It is different. There are no physical or electronic obstacles that I’m aware of, that anyone has ever pointed out to me, that makes either of these things impossible.
Let’s start with altering the BFO data. I came up with this idea, but Victor Iannello really elaborated it quite a bit, as I described in Episode 10 of Season 1.
The idea is that the box that creates the BFO value, the Satellite Data Unit, calculates it from navigational data that it obtains from another box in the electronics bay, and if you jack in and feed it falsified location information, or if you patch into the SDU and change an internal parameter, the plane will send signals that leave the false impression that it has flown into the southern Indian Ocean. And this allows the perpetrators to get away scot free.
Why is this impossible?
In the Netflix documentary, Mark Dickinson of Inmarsat has this to say:
The idea that someone predicts that we would analyze the data in this way, when we’d never done it in the past before, doesn’t seem particularly credible at all.
This has been Inmarsat’s position since 2014, when I interviewed them along with Miles O’Brien for a Nova documentary. They can’t imagine how someone else could be so smart as to have figured out this attack vector before they did.
That is a very dangerous mentality to have in a contested security environment — to assume that your attacker can’t possibly be more clever than you.
And it’s very much worth noting that Dickinson is not saying that there is any physical reason why the spoof couldn’t be carried out. In my reading, he’s tacitly acknowledging that it could be.
OK, let’s move on to part two. Can you fly a 777 from the electronics bay?
Mike Exner says no.
I wanted to understand why, so I DM’d him on Twitter, he expressed his skepticism this way:
Do you have specific information that a 777 can be controlled from the E/E Bay? The absence of any documentation supporting that theory should answer the question.
I wrote back to him:
So, to make sure I understand correctly, you consider a system safe against cyberattack so long as there is no documented evidence that a vulnerability exists.
To be clear, I was being sarcastic. If you are in a security mindset you do not assume that you are safe because you don’t know if a system is secure or not. You have to assume that you are vulnerable.
It’s like if you’ve got a house in a bad neighborhood, you can’t just assume your doors and windows are locked because you haven’t heard otherwise. You have to check every door and window
Another skeptic is Mohd Fuad Sharuji, who served as Crisis Director for MH370 and MH17 in the wake of those incidents, put it during the Netflix documentary:
Anyone who gets into the hatch can disable the transponder and disable the communication systems. But it is impossible to fly the aircraft from the avionics compartment. It is impossible.
I reached out to him to ask him how he could be so certain. I wrote to him on LinkedIn, and he answered:
It is simply impossible to control the aircraft flight and engine controls from anywhere else other than the cockpit. Whilst there are flight and engine control computers in the avionics compartment, there is no equipment to provide inputs into these computers like throttle, control columns, rudder controls, flaps, etc… The computers receive these inputs directly from the cockpit via sensors in the inputs.

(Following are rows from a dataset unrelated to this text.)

(* ===== verification/JUnit.v ===== *)
(** * JUnit output: [_CppLintState.FormatJUnitXML]

    The tree of elements that the method builds, and its text as
    [xml.etree.ElementTree.tostring] writes it. *)

From stdpp Require Import base list strings gmap.
From Stdlib Require Import ZArith Lia Ascii Permutation.
From S2P Require Import Prelude PyString Regex RegexParse PyRe Config Nolint LintState.
Local Open Scope Z_scope.

(** ** Elements and their text *)

Inductive xml := Element (tag : string) (attrib : list (string * string)) (text : string) (children : list xml).

Definition escape_cdata (s : string) : string :=
  str_replace (str_replace (str_replace s "&" "&amp;") "<" "&lt;") ">" "&gt;".
Definition escape_attrib (s : string) : string :=
  str_replace (str_replace (str_replace (str_replace (escape_cdata s) dquote "&quot;")
    cr "&#13;") newline "&#10;") (chr 9) "&#09;".

(** An element without text and children is closed at once. *)
Fixpoint tostring (e : xml) : string :=
  let '(Element tag attrib text children) := e in
  let head := "<" +:+ tag
    +:+ join EmptyString (map (fun '(k, v) => " " +:+ k +:+ "=" +:+ dquote +:+ escape_attrib v +:+ dquote)
                            attrib) in
  if String.eqb text EmptyString && bool_decide (length children = 0%nat) then head +:+ " />"
  else head +:+ ">" +:+ escape_cdata text +:+ join EmptyString (map tostring children)
       +:+ "</" +:+ tag +:+ ">".

(** ** The tree *)

(** [for failure in self._junit_failures]: [failed_file_order] and
    [failures_by_file]. *)
Definition group_step (g : list string * list (string * list diag)) (failure : diag)
    : list string * list (string * list diag) :=
  let '(order, by_file) := g in
  let failed_file := d_file failure in
  let '(order, by_file) :=
    if str_mem failed_file order then (order, by_file)
    else (order ++ [failed_file], dict_set failed_file [] by_file) in
  (order, dict_set failed_file (default [] (dict_get failed_file by_file) ++ [failure]) by_file).
Definition group_failures (failures : list diag) : list string * list (string * list diag) :=
  fold_left group_step failures ([], []).

(** ['{0}: {1} [{2}] [{3}]']. *)
Definition failure_text (d : diag) : string :=
  match d_line d with Line n => str_of_Z n | NoLine => "None" end
  +:+ ": " +:+ d_message d +:+ " [" +:+ d_category d +:+ "] [" +:+ str_of_Z (d_confidence d) +:+ "]".

Definition failure_case (by_file : list (string * list diag)) (failed_file : string) : xml :=
  let failures := default [] (dict_get failed_file by_file) in
  Element "testcase" [("name", failed_file)] EmptyString
    [Element "failure" [] (join newline (map failure_text failures)) []].

Definition testsuite (st : lint_state) : xml :=
  let num_errors := Z.of_nat (length (junit_errors st)) in
  let num_failures := Z.of_nat (length (junit_failures st)) in
  let attrib tests := [("name", "cpplint"); ("errors", str_of_Z num_errors);
                       ("failures", str_of_Z num_failures); ("tests", str_of_Z tests)] in
  if (num_errors =? 0) && (num_failures =? 0) then
    Element "testsuite" (attrib 1) EmptyString [Element "testcase" [("name", "passed")] EmptyString []]
  else
    Element "testsuite" (attrib (num_errors + num_failures)) EmptyString
      ((if 0 <? num_errors
        then [Element "testcase" [("name", "errors")] EmptyString
                [Element "error" [] (join newline (junit_errors st)) []]]
        else [])
       ++ (if 0 <? num_failures
           then let '(failed_file_order, failures_by_file) := group_failures (junit_failures st) in
                map (failure_case failures_by_file) failed_file_order
           else [])).

Definition FormatJUnitXML (st : lint_state) : string :=
  "<?xml version=" +:+ dquote +:+ "1.0" +:+ dquote +:+ " encoding=" +:+ dquote +:+ "UTF-8" +:+ dquote
  +:+ " ?>" +:+ newline +:+ tostring (testsuite st).

(** ** Every failure is written once *)

(** The failures of a file, in the order in which they were reported. *)
Definition failures_of (failures : list diag) (failed_file : string) : list diag :=
  List.filter (fun d => String.eqb (d_file d) failed_file) failures.

(** File [f] failed before file [g] did. *)
Definition fails_before (ds : list diag) (f g : string) : Prop :=
  exists pre suf, ds = pre ++ suf /\ (exists d, d ∈ pre /\ d_file d = f) /\
    forall d, d ∈ pre -> d_file d <> g.

Lemma fails_before_snoc ds d f g : fails_before ds f g -> fails_before (ds ++ [d]) f g.
Proof. intros (pre & suf & -> & H). exists pre, (suf ++ [d]). by rewrite app_assoc. Qed.

Lemma failures_of_snoc ds d f :
  failures_of (ds ++ [d]) f = failures_of ds f ++ if String.eqb (d_file d) f then [d] else [].
Proof. unfold failures_of. by rewrite List.filter_app. Qed.

Lemma failures_of_none ds f : (forall d, d ∈ ds -> d_file d <> f) -> failures_of ds f = [].
Proof.
  intros H. unfold failures_of. destruct (List.filter _ ds) as [|d l] eqn:E; [done|]. exfalso.
  assert (Hd : In d (List.filter (fun x => String.eqb (d_file x) f) ds)) by (rewrite E; by left).
  apply filter_In in Hd as [H1 H2]. bools. apply (H d); [by apply list_elem_of_In|done].
Qed.

(** The files of the failures, each once, in the order of their first failures. *)
Record file_order (ds : list diag) (order : list string) : Prop := {
  order_nodup : NoDup order;
  order_files : forall f, f ∈ order <-> exists d, d ∈ ds /\ d_file d = f;
  order_first : forall a f b g c, order = a ++ f :: b ++ g :: c -> fails_before ds f g
}.

Lemma file_order_snoc ds order d :
  file_order ds order ->
  file_order (ds ++ [d]) (if str_mem (d_file d) order then order else order ++ [d_file d]).
Proof.
  intros [Hnd Hin Hfst].
  assert (Hfiles : forall f, (exists d', d' ∈ ds ++ [d] /\ d_file d' = f) <-> f ∈ order \/ f = d_file d).
  { intros f. rewrite Hin. split.
    - intros (d' & [H|H%list_elem_of_singleton]%elem_of_app & <-); [left; eauto|right; by subst].
    - intros [(d' & H & <-)| ->]; eexists; rewrite elem_of_app, list_elem_of_singleton; eauto. }
  destruct (str_mem (d_file d) order) eqn:E.
  - apply str_mem_In, list_elem_of_In in E. split; [done| |].
    + intros f. rewrite Hfiles. split; [auto|]. by intros [?| ->].
    + intros a f b g c Ho. by eapply fails_before_snoc, Hfst.
  - assert (Hn : d_file d ∉ order).
    { intros H%list_elem_of_In%str_mem_In. congruence. }
    split.
    + apply NoDup_app. split; [done|]. split; [|apply NoDup_singleton].
      intros x Hx Hy%list_elem_of_singleton. by subst.
    + intros f. by rewrite Hfiles, elem_of_app, list_elem_of_singleton.
    + intros a f b g c Ho. destruct c as [|x c] using rev_ind.
      * replace (a ++ f :: b ++ [g]) with ((a ++ f :: b) ++ [g]) in Ho by (by rewrite <- app_assoc).
        apply app_inj_tail in Ho as [-> <-]. exists ds, [d]. split; [done|]. split.
        -- apply Hin, elem_of_app. right. by left.
        -- intros d' Hd' Heq. apply Hn, Hin. eauto.
      * replace (a ++ f :: b ++ g :: c ++ [x]) with ((a ++ f :: b ++ g :: c) ++ [x]) in Ho
          by (by rewrite <- app_assoc; simpl; rewrite <- app_assoc).
        apply app_inj_tail in Ho as [-> <-]. eapply fails_before_snoc, Hfst. reflexivity.
Qed.

Lemma group_failures_spec ds :
  let '(order, by_file) := group_failures ds in
  file_order ds order /\ forall f, default [] (dict_get f by_file) = failures_of ds f.
Proof.
  unfold group_failures. induction ds as [|d ds IH] using rev_ind.
  { cbn. split; [|done]. split; [constructor| |by intros []].
    intros f. split; [intros H|intros (d & H & _)]; by apply not_elem_of_nil in H. }
  rewrite fold_left_app. cbn [fold_left]. destruct (fold_left group_step ds ([], [])) as [order by_file].
  destruct IH as [Ho Hget]. pose proof (file_order_snoc ds order d Ho) as Ho'. unfold group_step.
  destruct (str_mem (d_file d) order) eqn:E; (split; [exact Ho'|]); intros f;
    rewrite !dict_get_set, failures_of_snoc, ?String.eqb_refl;
    destruct (String.eqb_spec (d_file d) f) as [<-|]; cbn; rewrite ?Hget, ?app_nil_r; try done.
  rewrite failures_of_none; [done|]. intros d' Hd' Heq.
  assert (H : d_file d ∈ order) by (apply (order_files _ _ Ho); eauto).
  apply list_elem_of_In, str_mem_In in H. congruence.
Qed.

Lemma group_perm (ds : list diag) : forall order,
  NoDup order -> (forall d, d ∈ ds -> d_file d ∈ order) ->
  Permutation (concat (map (failures_of ds) order)) ds.
Proof.
  induction ds as [|d ds IH]; intros order Hnd Hin.
  { clear. induction order; [done|]. exact IHorder. }
  assert (Hd : d_file d ∈ order) by (apply Hin; by left).
  apply list_elem_of_split in Hd as (a & b & ->).
  assert (Hskip : forall l, d_file d ∉ l -> map (failures_of (d :: ds)) l = map (failures_of ds) l).
  { intros l Hl. apply map_ext_in. intros f Hf. unfold failures_of. cbn [List.filter].
    destruct (String.eqb_spec (d_file d) f) as [<-|]; [|done]. by apply list_elem_of_In in Hf. }
  apply NoDup_app in Hnd as (Ha & Hab & [Hb Hnb]%NoDup_cons).
  rewrite map_app, concat_app. cbn [map concat].
  rewrite (Hskip a), (Hskip b) by (done || (intros H; apply (Hab _ H); by left)).
  assert (E : failures_of (d :: ds) (d_file d) = d :: failures_of ds (d_file d)).
  { unfold failures_of. cbn [List.filter]. by rewrite String.eqb_refl. }
  rewrite E. cbn [app]. rewrite <- Permutation_middle. apply perm_skip.
  specialize (IH (a ++ d_file d :: b)). rewrite map_app, concat_app in IH. apply IH.
  - apply NoDup_app. split; [done|]. split; [done|]. by apply NoDup_cons.
  - intros d' Hd'. apply Hin. by right.
Qed.

(** The test cases of the report: one for the errors of the run, if any, and one
    for a file with failures. *)
Definition error_cases (errors : list string) : list xml :=
  match errors with
  | [] => []
  | _ => [Element "testcase" [("name", "errors")] EmptyString
            [Element "error" [] (join newline errors) []]]
  end.
Definition case_of (failures : list diag) (f : string) : xml :=
  Element "testcase" [("name", f)] EmptyString
    [Element "failure" [] (join newline (map failure_text (failures_of failures f))) []].

(** C18. The JUnit report of a run with errors or failures: it counts them, and its
    test cases are one for the errors, if any, and one per file with a failure,
    without repetition, in the order of the files' first failures, each with exactly
    that file's failures in the order in which they were reported.  Together the
    cases hold every failure exactly once. *)
Theorem junit_groups_failures (st : lint_state)
    (Hne : junit_errors st <> [] \/ junit_failures st <> []) :
  let errors := junit_errors st in
  let failures := junit_failures st in
  exists order, file_order failures order /\
    FormatJUnitXML st =
      "<?xml version=" +:+ dquote +:+ "1.0" +:+ dquote +:+ " encoding=" +:+ dquote +:+ "UTF-8" +:+ dquote
      +:+ " ?>" +:+ newline
      +:+ tostring (Element "testsuite"
            [("name", "cpplint"); ("errors", str_of_Z (Z.of_nat (length errors)));
             ("failures", str_of_Z (Z.of_nat (length failures)));
             ("tests", str_of_Z (Z.of_nat (length errors + length failures)))] EmptyString
            (error_cases errors ++ map (case_of failures) order)) /\
    Permutation (concat (map (failures_of failures) order)) failures.
Proof.
  cbv zeta. pose proof (group_failures_spec (junit_failures st)) as H.
  destruct (group_failures (junit_failures st)) as [order by_file] eqn:Eg. destruct H as [Ho Hget].
  exists order. split; [done|]. split.
  - unfold FormatJUnitXML, testsuite. do 12 f_equal.
    rewrite Eg. assert (Hcase : map (failure_case by_file) order = map (case_of (junit_failures st)) order).
    { apply map_ext. intros f. unfold failure_case, case_of. by rewrite Hget. }
    assert (Hnil : junit_failures st = [] -> order = []).
    { intros E. rewrite E in Eg. by injection Eg. }
    rewrite Hcase, Nat2Z.inj_add.
    destruct (junit_errors st) as [|e es], (junit_failures st) as [|d ds]; try (by destruct Hne);
      cbn [length error_cases app]; repeat (rewrite (proj2 (Z.eqb_neq _ _)) by lia);
      repeat (rewrite (proj2 (Z.ltb_lt _ _)) by lia); rewrite ?andb_false_r; try done.
    by rewrite (Hnil eq_refl).
  - apply group_perm; [apply Ho|]. intros d Hd. apply (order_files _ _ Ho). eauto.
Qed.

Definition junit_demo : lint_state :=
  set_output [] [Diag "b.cc" 3 "whitespace/tab" 1 "Tab"; Diag "a.cc" 1 "legal/copyright" 5 "No copyright";
                 Diag "b.cc" 9 "whitespace/tab" 1 "Tab"] [] [] initial_lint_state.

Lemma junit_groups_failures_witness : exists order, file_order (junit_failures junit_demo) order.
Proof.
  destruct (junit_groups_failures junit_demo) as (order & Ho & _); [right; discriminate|]. by exists order.
Defined.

Secondly, there is no provision on this particular aircraft (9M-MRO) that was designed to be controlled remotely.
Hence my conclusion that this is just impossible to control the aircraft from the avionics compartment.
I was very grateful to Fuad for responding to me. I still had questions, though.
I wrote back:
You are of course entirely correct that there are no control inputs in the electronics bay, so if one were to enter it empty-handed it would be entirely impossible to control the plane from there. And I agree that it would be impossible to control the plane remotely.
However, I wonder if you've considered whether the flight control system might be vulnerable to a sophisticated attacker who was equipped with the gear necessary to patch into the ARINC 629 bus. I've been speaking with a number of leading cybersecurity experts as part of my reporting, and it appears that the ARINC 629 was not built with any kind of security layer. It's hard to know for sure without conducting a full penetration test, ideally with the cooperation of Boeing and leading suppliers, but it seems that it might be possible at least in principle to spoof control-system signals to take command of flight-surface actuators.
He replied:
Firstly I have to admit that I’m not an expert on the aircraft navigation system. However, with my aviation knowledge as an aircraft engineer and in flight operations, I still very much doubt your theory. Whilst it may be possible to hack the ARINC 629 computer and processing unit, the net effect of this would send spurious fault warnings to the cockpit. However, this would not result in the aircraft maneouvering into a new flight path as this would require physical pilot’s input which can only be done from the cockpit. The autopilot would automatically disengage which will require pilot’s direct control of the aircraft.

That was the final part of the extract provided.